(PROBLEM TO WORK ON) Go from the first line below to the one with "(** ** ChannelStatsInfo *)" and print each line exactly.

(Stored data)
# # #

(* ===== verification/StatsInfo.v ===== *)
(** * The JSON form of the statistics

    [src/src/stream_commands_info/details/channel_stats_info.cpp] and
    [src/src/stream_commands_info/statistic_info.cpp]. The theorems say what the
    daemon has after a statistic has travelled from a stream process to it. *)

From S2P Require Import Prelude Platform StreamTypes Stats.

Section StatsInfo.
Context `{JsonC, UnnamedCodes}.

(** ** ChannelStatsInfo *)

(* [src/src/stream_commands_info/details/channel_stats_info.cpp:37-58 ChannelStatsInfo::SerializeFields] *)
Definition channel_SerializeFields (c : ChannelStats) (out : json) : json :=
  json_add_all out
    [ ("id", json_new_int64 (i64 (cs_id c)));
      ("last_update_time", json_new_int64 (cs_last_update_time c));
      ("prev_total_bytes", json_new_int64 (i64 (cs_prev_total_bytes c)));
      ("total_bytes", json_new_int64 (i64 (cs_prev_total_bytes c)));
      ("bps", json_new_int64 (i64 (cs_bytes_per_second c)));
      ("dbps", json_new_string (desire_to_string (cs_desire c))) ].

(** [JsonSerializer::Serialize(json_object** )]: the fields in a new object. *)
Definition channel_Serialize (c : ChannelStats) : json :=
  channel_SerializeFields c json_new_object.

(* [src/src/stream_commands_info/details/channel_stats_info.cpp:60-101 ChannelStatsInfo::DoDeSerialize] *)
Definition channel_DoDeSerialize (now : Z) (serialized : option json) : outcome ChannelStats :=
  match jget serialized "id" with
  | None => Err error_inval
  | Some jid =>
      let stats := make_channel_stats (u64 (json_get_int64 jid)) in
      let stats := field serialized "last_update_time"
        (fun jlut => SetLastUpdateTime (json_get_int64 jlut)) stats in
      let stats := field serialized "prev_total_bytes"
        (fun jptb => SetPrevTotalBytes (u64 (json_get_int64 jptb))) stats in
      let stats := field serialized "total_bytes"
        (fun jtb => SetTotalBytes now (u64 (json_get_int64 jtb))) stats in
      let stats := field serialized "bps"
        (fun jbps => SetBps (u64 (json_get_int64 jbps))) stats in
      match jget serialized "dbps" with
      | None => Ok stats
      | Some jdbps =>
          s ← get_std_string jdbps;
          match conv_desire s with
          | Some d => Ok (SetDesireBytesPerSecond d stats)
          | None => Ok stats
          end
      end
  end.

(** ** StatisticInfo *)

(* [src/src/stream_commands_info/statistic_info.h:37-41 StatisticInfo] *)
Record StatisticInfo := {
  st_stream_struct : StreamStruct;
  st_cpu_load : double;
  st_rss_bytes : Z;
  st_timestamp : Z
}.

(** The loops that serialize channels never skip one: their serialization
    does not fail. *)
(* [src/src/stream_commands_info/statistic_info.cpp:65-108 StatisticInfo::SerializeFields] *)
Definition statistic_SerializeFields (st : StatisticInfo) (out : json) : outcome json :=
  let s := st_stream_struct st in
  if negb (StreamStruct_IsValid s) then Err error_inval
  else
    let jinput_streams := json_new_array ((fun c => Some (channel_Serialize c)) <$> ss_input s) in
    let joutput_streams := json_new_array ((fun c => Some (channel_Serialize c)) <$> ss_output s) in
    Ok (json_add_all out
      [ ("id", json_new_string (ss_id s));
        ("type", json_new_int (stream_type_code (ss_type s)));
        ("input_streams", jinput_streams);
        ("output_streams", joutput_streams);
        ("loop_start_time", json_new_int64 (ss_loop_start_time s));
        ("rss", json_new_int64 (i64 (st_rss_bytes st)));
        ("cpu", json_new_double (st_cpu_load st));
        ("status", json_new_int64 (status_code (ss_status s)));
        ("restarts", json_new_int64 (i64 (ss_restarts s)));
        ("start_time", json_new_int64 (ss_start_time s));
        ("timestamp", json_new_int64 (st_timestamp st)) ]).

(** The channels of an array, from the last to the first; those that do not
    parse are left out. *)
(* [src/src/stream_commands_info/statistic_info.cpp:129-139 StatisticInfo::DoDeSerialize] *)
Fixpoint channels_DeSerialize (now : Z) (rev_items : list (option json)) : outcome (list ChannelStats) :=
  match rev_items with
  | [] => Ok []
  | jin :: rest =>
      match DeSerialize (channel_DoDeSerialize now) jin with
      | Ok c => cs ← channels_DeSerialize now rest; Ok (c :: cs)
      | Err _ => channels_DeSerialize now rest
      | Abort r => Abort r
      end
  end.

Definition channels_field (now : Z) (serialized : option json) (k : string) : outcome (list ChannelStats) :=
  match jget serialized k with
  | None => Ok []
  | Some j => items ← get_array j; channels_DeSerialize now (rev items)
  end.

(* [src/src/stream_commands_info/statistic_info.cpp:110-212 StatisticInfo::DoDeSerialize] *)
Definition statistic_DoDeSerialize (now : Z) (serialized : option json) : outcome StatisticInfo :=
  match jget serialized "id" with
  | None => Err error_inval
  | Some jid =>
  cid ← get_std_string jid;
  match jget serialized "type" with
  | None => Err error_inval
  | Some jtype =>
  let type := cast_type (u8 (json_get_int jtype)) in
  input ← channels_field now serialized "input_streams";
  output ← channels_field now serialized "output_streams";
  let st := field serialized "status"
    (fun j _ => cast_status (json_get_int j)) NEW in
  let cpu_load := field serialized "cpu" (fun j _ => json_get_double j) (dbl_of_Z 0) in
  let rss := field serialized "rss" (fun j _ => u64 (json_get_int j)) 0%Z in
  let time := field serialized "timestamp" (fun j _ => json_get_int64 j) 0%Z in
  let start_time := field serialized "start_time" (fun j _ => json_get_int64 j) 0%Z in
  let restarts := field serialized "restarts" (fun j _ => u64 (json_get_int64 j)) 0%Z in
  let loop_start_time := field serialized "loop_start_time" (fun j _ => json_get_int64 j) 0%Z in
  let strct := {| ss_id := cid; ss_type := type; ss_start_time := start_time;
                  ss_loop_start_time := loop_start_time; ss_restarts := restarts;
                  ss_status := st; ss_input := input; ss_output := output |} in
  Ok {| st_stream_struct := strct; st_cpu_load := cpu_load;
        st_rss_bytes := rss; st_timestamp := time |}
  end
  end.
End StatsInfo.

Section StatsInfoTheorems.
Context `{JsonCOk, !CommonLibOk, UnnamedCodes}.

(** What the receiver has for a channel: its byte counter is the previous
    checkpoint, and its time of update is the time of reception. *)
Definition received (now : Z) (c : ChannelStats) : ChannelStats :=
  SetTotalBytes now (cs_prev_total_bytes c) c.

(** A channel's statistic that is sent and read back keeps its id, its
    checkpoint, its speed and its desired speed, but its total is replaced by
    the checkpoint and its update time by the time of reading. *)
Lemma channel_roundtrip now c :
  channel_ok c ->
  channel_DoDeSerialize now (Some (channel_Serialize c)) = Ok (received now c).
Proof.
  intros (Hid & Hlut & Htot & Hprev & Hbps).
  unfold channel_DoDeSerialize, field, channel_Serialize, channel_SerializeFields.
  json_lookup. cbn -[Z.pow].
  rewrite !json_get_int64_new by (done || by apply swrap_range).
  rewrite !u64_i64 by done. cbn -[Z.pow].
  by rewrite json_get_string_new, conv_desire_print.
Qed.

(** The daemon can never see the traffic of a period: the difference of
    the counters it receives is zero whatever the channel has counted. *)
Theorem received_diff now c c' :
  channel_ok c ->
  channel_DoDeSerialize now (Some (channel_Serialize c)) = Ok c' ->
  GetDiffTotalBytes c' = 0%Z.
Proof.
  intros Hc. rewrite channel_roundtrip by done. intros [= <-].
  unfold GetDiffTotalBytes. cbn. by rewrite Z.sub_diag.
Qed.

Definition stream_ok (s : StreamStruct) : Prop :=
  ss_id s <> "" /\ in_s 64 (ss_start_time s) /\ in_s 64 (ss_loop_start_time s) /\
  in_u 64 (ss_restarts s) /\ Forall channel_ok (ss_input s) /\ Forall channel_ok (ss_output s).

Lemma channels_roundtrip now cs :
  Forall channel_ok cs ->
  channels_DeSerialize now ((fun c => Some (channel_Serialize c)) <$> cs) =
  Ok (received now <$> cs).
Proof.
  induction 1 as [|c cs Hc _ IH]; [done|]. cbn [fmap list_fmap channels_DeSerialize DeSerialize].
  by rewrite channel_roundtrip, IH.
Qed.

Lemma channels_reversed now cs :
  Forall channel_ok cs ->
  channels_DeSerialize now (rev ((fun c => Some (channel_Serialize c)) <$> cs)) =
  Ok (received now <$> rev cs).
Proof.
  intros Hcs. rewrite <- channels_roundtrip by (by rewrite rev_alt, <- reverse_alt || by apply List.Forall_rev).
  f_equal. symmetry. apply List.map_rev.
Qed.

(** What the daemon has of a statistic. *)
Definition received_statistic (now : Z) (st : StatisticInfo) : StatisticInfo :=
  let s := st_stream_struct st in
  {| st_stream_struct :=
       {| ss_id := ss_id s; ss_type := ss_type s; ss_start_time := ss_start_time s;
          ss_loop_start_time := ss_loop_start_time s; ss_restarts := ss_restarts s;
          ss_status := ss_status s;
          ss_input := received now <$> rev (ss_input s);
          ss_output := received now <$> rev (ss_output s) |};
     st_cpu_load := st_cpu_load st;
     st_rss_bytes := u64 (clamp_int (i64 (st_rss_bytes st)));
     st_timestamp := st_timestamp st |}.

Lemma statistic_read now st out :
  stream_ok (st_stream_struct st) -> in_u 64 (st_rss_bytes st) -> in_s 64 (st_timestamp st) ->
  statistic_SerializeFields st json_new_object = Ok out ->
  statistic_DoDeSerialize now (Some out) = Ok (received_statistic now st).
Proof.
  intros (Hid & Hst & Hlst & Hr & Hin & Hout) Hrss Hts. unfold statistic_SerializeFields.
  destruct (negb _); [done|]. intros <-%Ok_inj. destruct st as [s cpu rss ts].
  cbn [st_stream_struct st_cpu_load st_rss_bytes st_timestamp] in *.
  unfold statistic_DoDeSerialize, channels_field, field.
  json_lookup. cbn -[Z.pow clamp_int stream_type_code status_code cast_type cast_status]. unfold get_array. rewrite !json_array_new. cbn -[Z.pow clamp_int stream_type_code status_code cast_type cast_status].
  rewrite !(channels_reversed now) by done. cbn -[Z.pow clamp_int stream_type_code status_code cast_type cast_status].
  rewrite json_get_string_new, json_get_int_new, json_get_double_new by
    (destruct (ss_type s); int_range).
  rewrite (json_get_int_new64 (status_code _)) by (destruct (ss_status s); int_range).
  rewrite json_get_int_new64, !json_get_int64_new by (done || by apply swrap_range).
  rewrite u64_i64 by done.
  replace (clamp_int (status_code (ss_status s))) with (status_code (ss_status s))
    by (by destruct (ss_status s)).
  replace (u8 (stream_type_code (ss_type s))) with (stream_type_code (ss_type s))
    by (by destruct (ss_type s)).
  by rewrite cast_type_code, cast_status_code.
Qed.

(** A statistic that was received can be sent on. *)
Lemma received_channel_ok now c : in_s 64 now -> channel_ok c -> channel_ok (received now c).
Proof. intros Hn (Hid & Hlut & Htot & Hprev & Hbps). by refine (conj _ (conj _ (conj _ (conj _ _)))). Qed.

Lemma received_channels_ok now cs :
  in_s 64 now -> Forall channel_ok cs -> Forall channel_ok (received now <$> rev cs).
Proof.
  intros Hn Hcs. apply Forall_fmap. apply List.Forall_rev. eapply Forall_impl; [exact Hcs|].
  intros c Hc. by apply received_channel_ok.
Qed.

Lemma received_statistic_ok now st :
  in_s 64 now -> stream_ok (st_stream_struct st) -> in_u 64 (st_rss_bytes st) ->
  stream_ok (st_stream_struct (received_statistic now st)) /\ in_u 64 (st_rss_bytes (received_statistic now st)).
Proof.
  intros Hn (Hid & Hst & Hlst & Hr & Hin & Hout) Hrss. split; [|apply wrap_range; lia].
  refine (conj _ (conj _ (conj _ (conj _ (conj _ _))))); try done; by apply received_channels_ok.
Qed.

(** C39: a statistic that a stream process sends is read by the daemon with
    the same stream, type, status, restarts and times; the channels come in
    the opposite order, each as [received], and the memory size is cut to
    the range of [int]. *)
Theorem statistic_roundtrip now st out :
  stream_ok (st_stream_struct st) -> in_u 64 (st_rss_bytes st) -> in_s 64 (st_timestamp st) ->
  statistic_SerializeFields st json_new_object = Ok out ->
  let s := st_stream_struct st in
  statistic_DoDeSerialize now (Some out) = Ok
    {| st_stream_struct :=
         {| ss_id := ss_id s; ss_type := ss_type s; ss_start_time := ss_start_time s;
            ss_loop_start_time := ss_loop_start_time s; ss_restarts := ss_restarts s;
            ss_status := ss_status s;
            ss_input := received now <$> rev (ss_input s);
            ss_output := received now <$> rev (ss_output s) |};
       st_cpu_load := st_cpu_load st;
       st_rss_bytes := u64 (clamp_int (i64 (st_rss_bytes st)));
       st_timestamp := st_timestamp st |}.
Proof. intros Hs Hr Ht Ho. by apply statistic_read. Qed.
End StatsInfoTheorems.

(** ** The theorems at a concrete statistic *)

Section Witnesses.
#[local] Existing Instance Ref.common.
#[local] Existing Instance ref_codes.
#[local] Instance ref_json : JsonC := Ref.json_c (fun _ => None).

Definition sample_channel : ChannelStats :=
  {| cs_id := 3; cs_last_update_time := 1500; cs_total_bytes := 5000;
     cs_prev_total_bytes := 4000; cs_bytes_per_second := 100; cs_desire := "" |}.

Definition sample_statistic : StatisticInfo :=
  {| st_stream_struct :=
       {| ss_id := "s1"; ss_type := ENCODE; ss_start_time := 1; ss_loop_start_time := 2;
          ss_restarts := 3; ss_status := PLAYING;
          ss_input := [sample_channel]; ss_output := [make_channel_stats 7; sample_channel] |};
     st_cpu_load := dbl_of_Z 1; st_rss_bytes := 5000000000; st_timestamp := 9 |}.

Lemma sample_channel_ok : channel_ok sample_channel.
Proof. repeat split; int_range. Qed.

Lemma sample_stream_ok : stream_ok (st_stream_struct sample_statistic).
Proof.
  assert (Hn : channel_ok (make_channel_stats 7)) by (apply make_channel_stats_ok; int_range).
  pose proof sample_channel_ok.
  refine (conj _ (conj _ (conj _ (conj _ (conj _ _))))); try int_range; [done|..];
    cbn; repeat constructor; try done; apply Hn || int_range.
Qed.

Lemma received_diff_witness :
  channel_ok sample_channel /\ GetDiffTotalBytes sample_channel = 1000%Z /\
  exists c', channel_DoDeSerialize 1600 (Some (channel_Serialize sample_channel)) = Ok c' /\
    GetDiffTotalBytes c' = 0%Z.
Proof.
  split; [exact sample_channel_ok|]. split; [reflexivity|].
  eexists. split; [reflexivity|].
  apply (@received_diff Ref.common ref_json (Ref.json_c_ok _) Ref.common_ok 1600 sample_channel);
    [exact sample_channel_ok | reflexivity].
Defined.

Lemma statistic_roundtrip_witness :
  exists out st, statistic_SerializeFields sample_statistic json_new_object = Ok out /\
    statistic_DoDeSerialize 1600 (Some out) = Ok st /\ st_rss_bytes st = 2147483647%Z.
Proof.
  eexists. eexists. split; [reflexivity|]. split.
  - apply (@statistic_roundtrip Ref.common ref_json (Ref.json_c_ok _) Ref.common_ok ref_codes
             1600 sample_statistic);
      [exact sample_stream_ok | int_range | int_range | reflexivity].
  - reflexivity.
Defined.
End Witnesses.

# # #

(EXPECTED ANSWER)
(* ===== verification/StatsInfo.v ===== *)
(** * The JSON form of the statistics

    [src/src/stream_commands_info/details/channel_stats_info.cpp] and
    [src/src/stream_commands_info/statistic_info.cpp]. The theorems say what the
    daemon has after a statistic has travelled from a stream process to it. *)

From S2P Require Import Prelude Platform StreamTypes Stats.

Section StatsInfo.
Context `{JsonC, UnnamedCodes}.

(** ** ChannelStatsInfo *)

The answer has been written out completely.